SteveO · June 4, 2019, 11:39am

My apologies if this is in the wrong category, please feel free to move it if so

I have been doing Udemy courses on Knime, and watched the webinar on text mining - but the screen on the webinar video is too small to see what’s being done.

Anyway, I wonder if anyone can point me in the direction of a good workflow for the following:

I have 10,000 phrases, some are very similar to each other, some very different. We have three levels of categories that the phrases fit into. We have manually categorised 1,000 of the phrases and plan to do more. This would allow (I assume) a training and test set using just that 1,000 phrases.

From what I understand, I can go from an excel file reader where it will show the phrase, the level 1 cat, level 2 subcat, and level 3 subcat - partition that and use perhaps a decision tree learner and predictor? It’s just that I can’t see how to have a hierarchy of categories in there - and the phrases are more dependent on themselves than other data on how they should be classified (i.e. character count, occurrences of certain words, etc…)

Any pointers would be much appreciated.

Thank you kindly,

Steve

ScottF · June 4, 2019, 2:13pm

Hi @SteveO and welcome to the forum!

Here is a relatively simple workflow at our Workflow Hub that might get you started. There are several other workflows on the Hub to perform this type of analysis - some of them implement word vectors, some use neural networks… there are many different approaches.

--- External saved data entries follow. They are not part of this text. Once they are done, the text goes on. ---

Lemma CreateWindow_checks_run name width height s :
  CreateWindow_checks name width height s =
    if negb (isInitialised s) then Normal false (set_lastErrorCode 2 s)
    else if bool_decide (name = None) then Normal false (set_lastErrorCode 3 s)
    else if (height <=? 0) || (width <=? 0)
         then Normal false (set_lastErrorCode 3 s)
    else Normal true s.
Proof.
  unfold CreateWindow_checks, bind, get, in_SetLastError, modify, ret.
  by repeat case_match.
Qed.

(** What an event other than a line of the client or of a window thread
    does: the windows, the threads and the mutex stay as they are. *)
Lemma occur_same dflt e w w' :
  occur dflt e w = Some w' ->
  match e with ClientLine | ThreadLine _ _ _ => False | _ => True end ->
  same_windows (globals w) (globals w') /\
  threads w' = threads w /\ mutex w' = mutex w /\
  (isInitialised (globals w) = true -> isInitialised (globals w') = true) /\
  match e with
  | Message _ _ _ _ _ _ => client w' = client w
  | _ => client_free (client w) = true /\
         isRunning (globals w') = isRunning (globals w) /\
         (client w' = Idle \/
          exists a, client w' = InCreateWindow a (length (objects (globals w'))) C214)
  end.
Proof.
  unfold occur. destruct (terminated w); [discriminate|].
  destruct e; intros H He; try done; unfold api_call, enter_CreateWindow in H.
  - destruct (client_free (client w)) eqn:Hfree; [|discriminate].
    destruct (leaves _) as [s'|] eqn:Hl; [|discriminate]. injection H as <-.
    apply leaves_Initialise in Hl as (? & ? & ?). world_fields.
    split; [assumption|]. repeat split; auto.
  - destruct (client_free (client w)) eqn:Hfree; [|discriminate].
    destruct (leaves _) as [s'|] eqn:Hl; [|discriminate]. injection H as <-.
    apply leaves_CreateAutoDebugError in Hl as (? & ? & Hi). world_fields.
    rewrite Hi. split; [assumption|]. repeat split; auto.
  - destruct (client_free (client w)) eqn:Hfree; [|discriminate].
    cbn in H. injection H as <-. world_fields. repeat split; auto.
  - destruct (client_free (client w)) eqn:Hfree; [|discriminate].
    destruct (leaves _) as [s'|] eqn:Hl; [|discriminate]. injection H as <-.
    apply leaves_MessageBox in Hl as (? & ? & Hi). world_fields.
    rewrite Hi. split; [assumption|]. repeat split; auto.
  - destruct (client_free (client w)) eqn:Hfree; [|discriminate].
    rewrite CreateWindow_checks_run in H.
    repeat case_match; simplify_eq; world_fields; repeat split; eauto.
  - unfold message in H. destruct (threads w !! p); [|discriminate].
    destruct (receives w0); [|discriminate].
    destruct (in_WindowProc _ _ _ _ _ _) as [r s'| | |] eqn:Hrun;
      try discriminate.
    injection H as <-. world_fields.
    split; [by eapply in_WindowProc_same|]. repeat split.
    revert Hrun. unfold in_WindowProc, tsd_GetWindowCount, bind, os, modify, get, ret.
    repeat case_match; try discriminate; intros ?; by simplify_eq.
Qed.

Lemma WInv_occur_same dflt e w w' :
  occur dflt e w = Some w' ->
  match e with ClientLine | ThreadLine _ _ _ => False | _ => True end ->
  WInv dflt w -> WInv dflt w'.
Proof.
  intros H He HI.
  destruct (occur_same dflt e w w' H He) as (Hsame & Ht & Hm & _ & Hc).
  destruct w' as [s' m' c' ts']. cbn [globals mutex client threads] in *.
  subst ts' m'.
  destruct e; try done;
    try (destruct Hc as (Hfree & _ & [->|[a' ->]]);
         [by apply WInv_called | by apply WInv_entered]).
  subst c'. by apply WInv_same.
Qed.

(** ** The lines of a window thread *)

(** A thread that is not yet past line 89 is the thread of the window in
    creation. *)
Lemma unsettled_creating dflt w this line :
  WInv dflt w -> threads w !! this = Some line -> settled line = false ->
  exists a l, client w = InCreateWindow a this l /\ allocated l = true /\
              creating w a this l line.
Proof.
  intros [Hlen _ Hphase _] Hline Hs. unfold phase in Hphase.
  assert (this < length (threads w))%nat as Hlt by (by eapply lookup_lt_Some).
  destruct (client w) as [|a p l].
  - rewrite (q_settled _ Hphase this line Hline Hlt) in Hs. discriminate.
  - destruct (allocated l) eqn:Hal.
    + destruct Hphase as [lp Hcr]. pose proof (cr_last _ _ _ _ _ Hcr) as Hlast.
      destruct (decide (this = p)) as [->|Hne].
      * exists a, l. rewrite (cr_thread _ _ _ _ _ Hcr) in Hline.
        injection Hline as ->. done.
      * rewrite (cr_before _ _ _ _ _ Hcr this line Hline) in Hs by lia.
        discriminate.
    + destruct Hphase as [Hq _].
      rewrite (q_settled _ Hq this line Hline Hlt) in Hs. discriminate.
Qed.

Lemma flag_reset_past_wait l : flag_reset l = true -> past_wait l = true.
Proof. by destruct l. Qed.

Lemma WInv_thread_line dflt this err created w w' :
  thread_line this err created w = Some w' -> WInv dflt w -> WInv dflt w'.
Proof.
  intros H HI.
  assert (is_Some (objects (globals w) !! this)) as Hsome.
  { unfold thread_line in H.
    destruct (threads w !! this) eqn:Hl; [|discriminate].
    apply lookup_lt_is_Some. rewrite <- (wi_length _ _ HI).
    by eapply lookup_lt_Some. }
  destruct (thread_line_effect _ _ _ _ _ H Hsome)
    as (line & d & Hline & Hd & Hrun & Hnf & Hnfail & Hts & Hcl & Hm & Hm87 &
        Hobjs & Hws & Hcnt & Hop & Hfl & _ & _).
  pose proof (unsettled_creating dflt w this line HI Hline) as Hunsettled.
  assert (this < length (threads w))%nat as Hlt by (by eapply lookup_lt_Some).
  destruct HI as [Hlen Hcount Hphase Hobj].
  assert (quiet w -> quiet w') as Hquiet.
  { intros [Q1 Q2 Q3 Q4 Q5].
    assert (settled line = true) as Hs by (by apply (Q1 this line Hline)).
    split.
    - intros q lq Hq Hlq. rewrite Hts in Hq.
      rewrite Hts, length_insert in Hlq.
      destruct (decide (q = this)) as [->|Hne].
      + rewrite list_lookup_insert_eq in Hq by done. injection Hq as <-.
        by destruct line.
      + rewrite list_lookup_insert_ne in Hq by done. by apply (Q1 q lq).
    - rewrite Hm. by destruct line.
    - rewrite Hfl. by destruct line.
    - by rewrite Hws, Hobjs, length_insert.
    - rewrite Hop, Hobjs, length_insert, Q5.
      destruct line; try discriminate Hs; lia. }
  split.
  - by rewrite Hts, Hobjs, !length_insert.
  - rewrite Hcnt, Hcount, Hts.
    pose proof (open_count_insert (threads w) this line
                  (next_line created line) Hline) as Hoc.
    destruct line; cbn in *; try (destruct (created =? 0)); cbn in *; lia.
  - unfold phase in *. rewrite Hcl. destruct (client w) as [|a p l]; [auto|].
    destruct (allocated l) eqn:Hal.
    2:{ destruct Hphase as [Hq ->]. split; [auto|].
        by rewrite Hobjs, length_insert. }
    destruct Hphase as [lp Hcr].
    destruct (decide (this = p)) as [->|Hne].
    + (* the thread of the window in creation *)
      destruct Hcr as [C1 C2 C3 C4 C5 C6 C7 C8 C9 C10 C11 C12].
      assert (lp = line) as -> by congruence.
      exists (next_line created line). split.
      * by rewrite Hobjs, length_insert.
      * rewrite Hts. by apply list_lookup_insert_eq.
      * intros q lq Hq Hqp. rewrite Hts in Hq.
        rewrite list_lookup_insert_ne in Hq by lia. by apply (C3 q lq).
      * rewrite <- C4, Hrun.
        destruct line; try done. cbn. by destruct (created =? 0).
      * rewrite Hm. destruct (caller_holds l) eqn:Hch.
        -- destruct line; try done.
           rewrite (Hm87 eq_refl) in C5. discriminate.
        -- destruct line; try done. cbn. by destruct (created =? 0).
      * destruct (caller_holds l) eqn:Hch; [|done]. cbn [andb] in *.
        destruct line; try done.
        -- cbn. by destruct (created =? 0).
        -- rewrite (Hm87 eq_refl) in C5. discriminate.
      * rewrite Hfl. destruct line; try exact C7.
        -- cbn. by destruct (created =? 0).
        -- cbn [next_line signalled andb].
           destruct (flag_reset l) eqn:Hr; [|done].
           discriminate (C8 (flag_reset_past_wait l Hr)).
      * intros Hp. specialize (C8 Hp). by destruct line.
      * rewrite Hop, C9.
        destruct line; cbn; try (destruct (created =? 0)); cbn; lia.
      * by rewrite Hws.
      * destruct C11 as (d0 & Hd0 & Hn & Hw & Hh).
        assert (d0 = d) as -> by congruence.
        eexists. split.
        { rewrite Hobjs. by apply list_lookup_insert_eq, lookup_lt_is_Some. }
        destruct line; cbn; try (destruct (created =? 0)); done.
      * exact C12.
    + (* the thread of an earlier window *)
      pose proof (cr_last _ _ _ _ _ Hcr) as Hlast.
      assert (settled line = true) as Hs.
      { apply (cr_before _ _ _ _ _ Hcr this line Hline). lia. }
      destruct Hcr as [C1 C2 C3 C4 C5 C6 C7 C8 C9 C10 C11 C12].
      exists lp. split; try done.
      * by rewrite Hobjs, length_insert.
      * rewrite Hts. by rewrite list_lookup_insert_ne.
      * intros q lq Hq Hqp. rewrite Hts in Hq.
        destruct (decide (q = this)) as [->|Hneq].
        -- rewrite list_lookup_insert_eq in Hq by done. injection Hq as <-.
           by destruct line.
        -- rewrite list_lookup_insert_ne in Hq by done. by apply (C3 q lq).
      * rewrite Hm. by destruct line.
      * rewrite Hfl. by destruct line.
      * rewrite Hop, C9. destruct line; try discriminate Hs; lia.
      * by rewrite Hws.
      * destruct C11 as (d0 & Hd0 & Hfilled). exists d0. split; [|done].
        rewrite Hobjs. by rewrite list_lookup_insert_ne.
  - intros q dq lq Hdq Hlq. rewrite Hobjs in Hdq. rewrite Hts in Hlq.
    assert (filling w' q = filling w q) as -> by (unfold filling; by rewrite Hcl).
    destruct (decide (q = this)) as [->|Hne].
    + rewrite list_lookup_insert_eq in Hdq by (by apply lookup_lt_is_Some).
      rewrite list_lookup_insert_eq in Hlq by done.
      injection Hdq as <-. injection Hlq as <-.
      destruct (Hobj this d line Hd Hline) as (H1 & H2 & H3 & H4).
      split; [|split; [|split]].
      * intros Hid.
        destruct line; cbn in *;
          try (destruct (created =? 0) eqn:Hc; cbn in * );
          try done; try (by apply H1).
        all: destruct (Hunsettled eq_refl) as (a & l & _ & _ & Hcr).
        all: rewrite (cr_opened _ _ _ _ _ Hcr); cbn; lia.
      * intros Hcr.
        destruct line; cbn in *;
          try (destruct (created =? 0) eqn:Hc; cbn in * );
          try done; try (by apply H2).
        by apply Z.eqb_neq.
      * destruct line; cbn;
          try (destruct (created =? 0) eqn:Hc; cbn); exact H3.
      * intros Hnf' Hfill.
        destruct line; cbn in *;
          try (destruct (created =? 0) eqn:Hc; cbn in * );
          try done; by apply H4.
    + rewrite list_lookup_insert_ne in Hdq by done.
      rewrite list_lookup_insert_ne in Hlq by done.
      by apply Hobj.
Qed.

You might also check out a very good book on text analysis we have available in KNIME Press called From Words to Wisdom, which includes several workflows to reinforce NLP concepts.

SteveO · June 4, 2019, 2:22pm

Oh brilliant, thank you so much, that’s really helpful!

May I ask, if I get particularly stuck beyond my understanding - is there a way to hire someone for consulting?

ScottF · June 4, 2019, 2:25pm

We have trusted consulting partners available that we can point you to, depending on your location. A short list is here: https://www.knime.com/knime-trusted-partners

If you decide that’s something you need, please reach out and we can get you connected.

SteveO · June 4, 2019, 2:27pm

Great stuff, thanks!

system · December 4, 2019, 2:38am

This topic was automatically closed 182 days after the last reply. New replies are no longer allowed.